Tebow has said that he wants to use his standing as an NFL player to make the world a better place. For starters, the tough but tenderhearted guy appeared with his mother in a pro-life Focus on the Family spot that aired during Super Bowl XLIV in February 2010. Tim is acutely aware that “To whom much is given, much is required.” Tebow keeps a poem on his bulletin board that reminds him of an athlete’s accountability to be a role model for the boys who want to be just like him. He enjoys greeting young fans at his games, he doesn’t drink, he doesn’t hang out in nightclubs, and he says that he is always careful about not “leading girls on.” He’s a down-to-earth steak-and-potatoes guy who would rather splurge on brownies and ice cream while spending a quiet evening at home with his siblings and close friends.

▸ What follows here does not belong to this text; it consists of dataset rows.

Fixpoint string_prefix (n : nat) (s : string) : string :=
  match n, s with
  | O, _ => EmptyString
  | S _, EmptyString => EmptyString
  | S n', String c s' => String c (string_prefix n' s')
  end.

Section Driver.

(** The environment: does [write(fd, &byte, 1)] return 1, given what
    happened on the bus so far? *)
Variable bus_write : history -> Z -> bool.

(** The rest of the environment of [i2clcd_open]: whether [calloc]
    returns memory, the descriptor [open(2)] returns for a device path,
    and the result of [ioctl(fd, I2C_SLAVE, addr)]. *)
Variable sys_calloc : bool.
Variable sys_open : string -> Z.
Variable sys_ioctl : Z -> Z -> Z.

(** *** Timing functions *)

Definition i2clcd_delay_us (us : Z) : M unit := emit (EvDelay us).

Definition i2clcd_delay_ms (ms : Z) : M unit :=
  i2clcd_delay_us (u32 (ms * 1000)).

(** *** Low-level I2C functions *)

Definition i2clcd_i2c_write_byte (ctx : i2clcd_ctx) (byte : Z) : M Z :=
  fun h =>
    let ok := bus_write h byte in
    Some (if ok then 0 else -1, h ++ [EvWrite byte]).

(** *** LCD write functions (4-bit mode) *)

Definition i2clcd_write_nibble (ctx : i2clcd_ctx) (nibble : Z) (rs : bool)
  : M Z :=
  let data := Z.land nibble PCF8574.DATA_MASK in
  let data := if rs then Z.lor data PCF8574.PIN_RS else data in
  let data := if backlight ctx then Z.lor data PCF8574.PIN_BL else data in
  r <- i2clcd_i2c_write_byte ctx (Z.lor data PCF8574.PIN_EN) ;;
  if r <? 0 then ret r else
  i2clcd_delay_us HD44780.DELAY_ENABLE_US ;;;
  r <- i2clcd_i2c_write_byte ctx data ;;
  if r <? 0 then ret r else
  i2clcd_delay_us HD44780.DELAY_CMD_US ;;;
  ret 0.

The Tim Tebow Foundation, established in January 2010, utilizes the public platform that God has blessed Tebow with, to inspire and make a difference in people’s lives throughout the world by helping to support global charities. The Tim Tebow Foundation is currently partnering with CURE to build a children’s hospital in the Philippines, which is expected to break ground in March 2012 and open in mid-2013. The Tim Tebow Foundation also partners with Dreams Come True on the “Wish15” program, which grants wishes for children with life-threatening illnesses. Like his faith, charity is a central part of Tebow’s character and not just an activity incidental to his football career.
NFL coach Tony Dungy said, “His leadership and Christian values set an example not just for his teammates, but for all young people. Tim has already demonstrated that he is a young man of uncommon ability, determination and, most of all, character. This foundation is just further evidence of his belief that what he does off the field is just as important as what he does on it. I look forward to watching Tim and this foundation to continue to show us all how we each can have a tremendously positive impact on others.” By the way, Tebow himself pays the foundation staff and administrative costs so that all donations can go to outreach efforts. Similarly, when Broncos coach John Fox invited a not-yet-drafted Tim Tebow to dinner, Tebow did something that Fox said no other player had ever done – he paid for the bill.
Tim Tebow is a breath of fresh air. He is a humble and courageous athlete who is not afraid to show his faith, even as a public figure. After all, Christians are not supposed to hide their light under a bushel (Matt. 5:14-16) but are told to go out into the world and share the gospel. Some have ridiculed and insulted Tebow ever since he was a college quarterback, mostly because he’s a Christian and proud to admit it. His critics can scorn him but he remains unfazed – and in fact his popularity rises. Tebow’s autobiography, Through My Eyes, was the best-selling sports book of 2011. Tebow has endorsement deals with Nike, Jockey, and FRS energy drinks. Thanks to his fame and media attention as a world-class athlete, millions of people have heard the message of John 3:16. Timothy is a name that means “honoring God,” and Tim Tebow is doing exactly that.